Cotopaxi is one of the newest names in outdoor gear, but they’re making a name for themselves – and have already become one of our favorite gear makers. They’re gear is functional, fit and attractive, as well as often being built from recycled materials and scraps from other bags and jackets. They also donate part of their profits to people in need of work in developing countries around the world, in addition to employing them at fair trade wages. They’re even confident enough to guarantee their products for 61 years – the average lifespan of someone living in the developing world – and will repair or replace any damaged item within that lifespan.
Today we’re looking at version of the Pacaya Insulated Jacket, a classic mid-layer perfect for shoulder seasons, active wear and layering under a shell in the winter. 100g PolarTec Alpha insulation locks body heat in while remaining breathable during high-output activities; PolarTec says the open-construction of the face and back fabrics allow more air to permeate, resulting in a much more breathable fabric than found on vapor barriers and makes it appropriate for many more activities. The same goes the 20D nylon shell, which is tough and abrasion-resistant, as well as DWR coated to repel moisture and even help keep you dry when raindrops start to fall. The underarms feature Power Stretch panels, which have no seams and allow for freer, fuller range of motion.

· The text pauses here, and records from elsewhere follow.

(** * pythonic-redis: a verification development

    Shallow embedding of [pyredis/collections.py] and [pyredis/ttl.py]:
    Python-native collection interfaces whose storage is delegated to the
    native data structures of a remote key-value store. *)

From stdpp Require Import gmap strings list fin_maps.
From Stdlib Require Import ZArith Ascii.

Local Open Scope string_scope.
Local Open Scope list_scope.
Local Open Scope Z_scope.

(** * [_dict_eq]: the diff-based dictionary equality

    A dictionary is presented to [_dict_eq] through [len] and through its
    items iterator; it is modelled by the list of its items in iteration
    order, whose keys are pairwise distinct.  The two local stores of misses
    [am] and [bm] are Python dicts, modelled as [gmap]. *)

Module DictEq.
Section dict_eq.
Context {K V : Type} `{Countable K} `{EqDecision V}.

(** Why the loop stopped. *)
Inductive loop_exit :=
| ValueMismatch                  (* one of the [return False] on values *)
| TooManyMisses                  (* [len(am) + len(bm) > size] *)
| StopIteration                  (* [next(bi)] on an exhausted iterator *)
| Finished (am bm : gmap K V).   (* the [for] loop ran to its end *)

Inductive step_result :=
| Continue (am bm : gmap K V)
| Stop (why : loop_exit).

(** The [else] branch, first half: [ak] against the misses of [b]. *)
Definition match_a (ak : K) (av : V) (am bm : gmap K V) : step_result :=
  match bm !! ak with
  | Some w => if decide (w = av) then Continue am (delete ak bm)
              else Stop ValueMismatch
  | None => Continue (<[ak:=av]> am) bm
  end.

(** The [else] branch, second half: [bk] against the misses of [a]. *)
Definition match_b (bk : K) (bv : V) (am bm : gmap K V) : step_result :=
  match am !! bk with
  | Some v => if decide (v = bv) then Continue (delete bk am) bm
              else Stop ValueMismatch
  | None => Continue am (<[bk:=bv]> bm)
  end.

(** One iteration of the loop body, up to the size check. *)
Definition compare_item (ai bi : K * V) (am bm : gmap K V) : step_result :=
  let '(ak, av) := ai in
  let '(bk, bv) := bi in
  if decide (ak = bk) then
    if decide (av ≠ bv) then Stop ValueMismatch else Continue am bm
  else
    match match_a ak av am bm with
    | Continue am1 bm1 => match_b bk bv am1 bm1
    | Stop why => Stop why
    end.

Fixpoint compare_items (size : nat) (a b : list (K * V))
    (am bm : gmap K V) : loop_exit :=
  match a with
  | [] => Finished am bm
  | ai :: a' =>
    match b with
    | [] => StopIteration
    | bi :: b' =>
      match compare_item ai bi am bm with
      | Stop why => why
      | Continue am' bm' =>
        if decide (size < base.size am' + base.size bm')%nat
        then TooManyMisses
        else compare_items size a' b' am' bm'
      end
    end
  end.

Inductive outcome := Return (r : bool) | Raise_StopIteration.

Definition _dict_eq (a b : list (K * V)) : outcome :=
  let size := length a in
  if decide (size ≠ length b) then Return false
  else
    match compare_items size a b ∅ ∅ with
    | Finished am bm =>
        Return (bool_decide (base.size am + base.size bm = 0)%nat)
    | StopIteration => Raise_StopIteration
    | ValueMismatch | TooManyMisses => Return false
    end.

(** ** The loop invariant

    [Ma] and [Mb] hold the items already consumed from each iterator:
    the misses are exactly the two differences, and the keys consumed on
    both sides carry equal values. *)
Record inv (Ma Mb am bm : gmap K V) : Prop := {
  inv_am : am = Ma ∖ Mb;
  inv_bm : bm = Mb ∖ Ma;
  inv_agree : ∀ k v w, Ma !! k = Some v → Mb !! k = Some w → v = w
}.

Lemma inv_empty : inv ∅ ∅ ∅ ∅.
Proof.
  split; [by rewrite map_difference_diag..|].
  intros k v w Hk. by rewrite lookup_empty in Hk.
Qed.
(** * CsvStringifyStream: a transform stream that turns rows into CSV text

    Shallow embedding of [csv/csv_stringify_stream.ts].  The class extends the
    web platform's [TransformStream] with two callbacks, [start] and
    [transform]; both delegate the encoding of a row to [stringify]
    (imported from [./stringify.ts]) and talk to the stream through its
    controller ([controller.enqueue], [controller.error]).

    What is embedded from the source: the destructuring of the constructor's
    options with its defaults, the bodies of [start] and [transform] with their
    try/catch, and the two option objects handed to [stringify].

    What is the environment: the encoder [stringify] is a parameter of the
    development (any function from a batch of rows and an option object to a
    text or a thrown value), and the controller is modelled by the facts of
    the Streams standard that the callbacks rely on (see [controller_enqueue],
    [controller_error] and [write]). *)

From Stdlib Require Import ZArith.
From stdpp Require Import base option list strings pretty.

Set Default Proof Using "Type".
Set Warnings "-register-all".

(** ** JavaScript values *)

(** The chunk type of the stream is [Record<string, unknown>] or
    [Array<unknown>]; nothing in the transform inspects a chunk, so a chunk is
    any value.  Number payloads are kept as integers: no operation of the
    transform looks at them. *)
Inductive Unknown : Type :=
  | JsUndefined
  | JsNull
  | JsBoolean (b : bool)
  | JsNumber (n : Z)
  | JsString (s : string)
  | JsArray (items : list Unknown)
  | JsObject (fields : list (string * Unknown)).

(** The array [columns] seen as a value: what the literal [[columns]] holds. *)
Definition array_of_strings (columns : list string) : Unknown :=
  JsArray (JsString <$> columns).

(** A call either returns normally or completes abruptly with a thrown value. *)
Inductive Completion (T A : Type) : Type :=
  | Normal (a : A)
  | Abrupt (thrown : T).
Arguments Normal {T A} a.
Arguments Abrupt {T A} thrown.

Definition returns {T A} (r : Completion T A) : bool :=
  match r with Normal _ => true | Abrupt _ => false end.

(** ** Option objects *)

(** [interface CsvStringifyStreamOptions]: every property is optional,
    [None] is an absent (or [undefined]) property. *)
Module CsvStringifyStreamOptions.
Record t : Type := mk {
  separator : option string;
  columns : option (list string);
  crlf : option bool
}.
(** The literal [{}] of [options ?? {}]. *)
Definition empty : t := mk None None None.
End CsvStringifyStreamOptions.

(** The object literals handed to [stringify]:
    [{ separator, headers: false, crlf }] has no [columns] property,
    [{ separator, headers: false, columns, crlf }] has one. *)
Module StringifyOptions.
Record t : Type := mk {
  separator : option string;
  headers : bool;
  columns : option (list string);
  crlf : bool
}.
End StringifyOptions.

(** The three bindings of the constructor that the callbacks close over. *)
Module Closure.
Record t : Type := mk {
  separator : option string;
  columns : list string;
  crlf : bool
}.
End Closure.

(** ** The stream as the callbacks see it *)

(** Which callback performed an effect.  This label is specification-only: it
    lets the statements tell the header chunk from the data chunks. *)
Inductive Site : Type := AtStart | AtTransform.

Global Instance Site_eq_dec : EqDecision Site.
Proof. solve_decision. Defined.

The Pacaya is intended to be a lightweight, mobile and versatile jacket, and thus is cut with a slim, athletic build that won’t weigh you down. The scuba style hood is large enough for headgear but also slim enough for wearing without, and the YKK zippers are as always, built to last.
All that and the Pacaya remains relatively lightweight, too, coming in less than a pound. We’ve had a chance to give this thing a go on various light trips to the Sierra Mountains, in late summer/early Fall, and it found it nimble, quick and not restricted at all, as well as perfect for chilly mornings and the transition from California’s hot, dry summers to cold, wet falls and winters. We’ll see how it holds up transitioning into winter.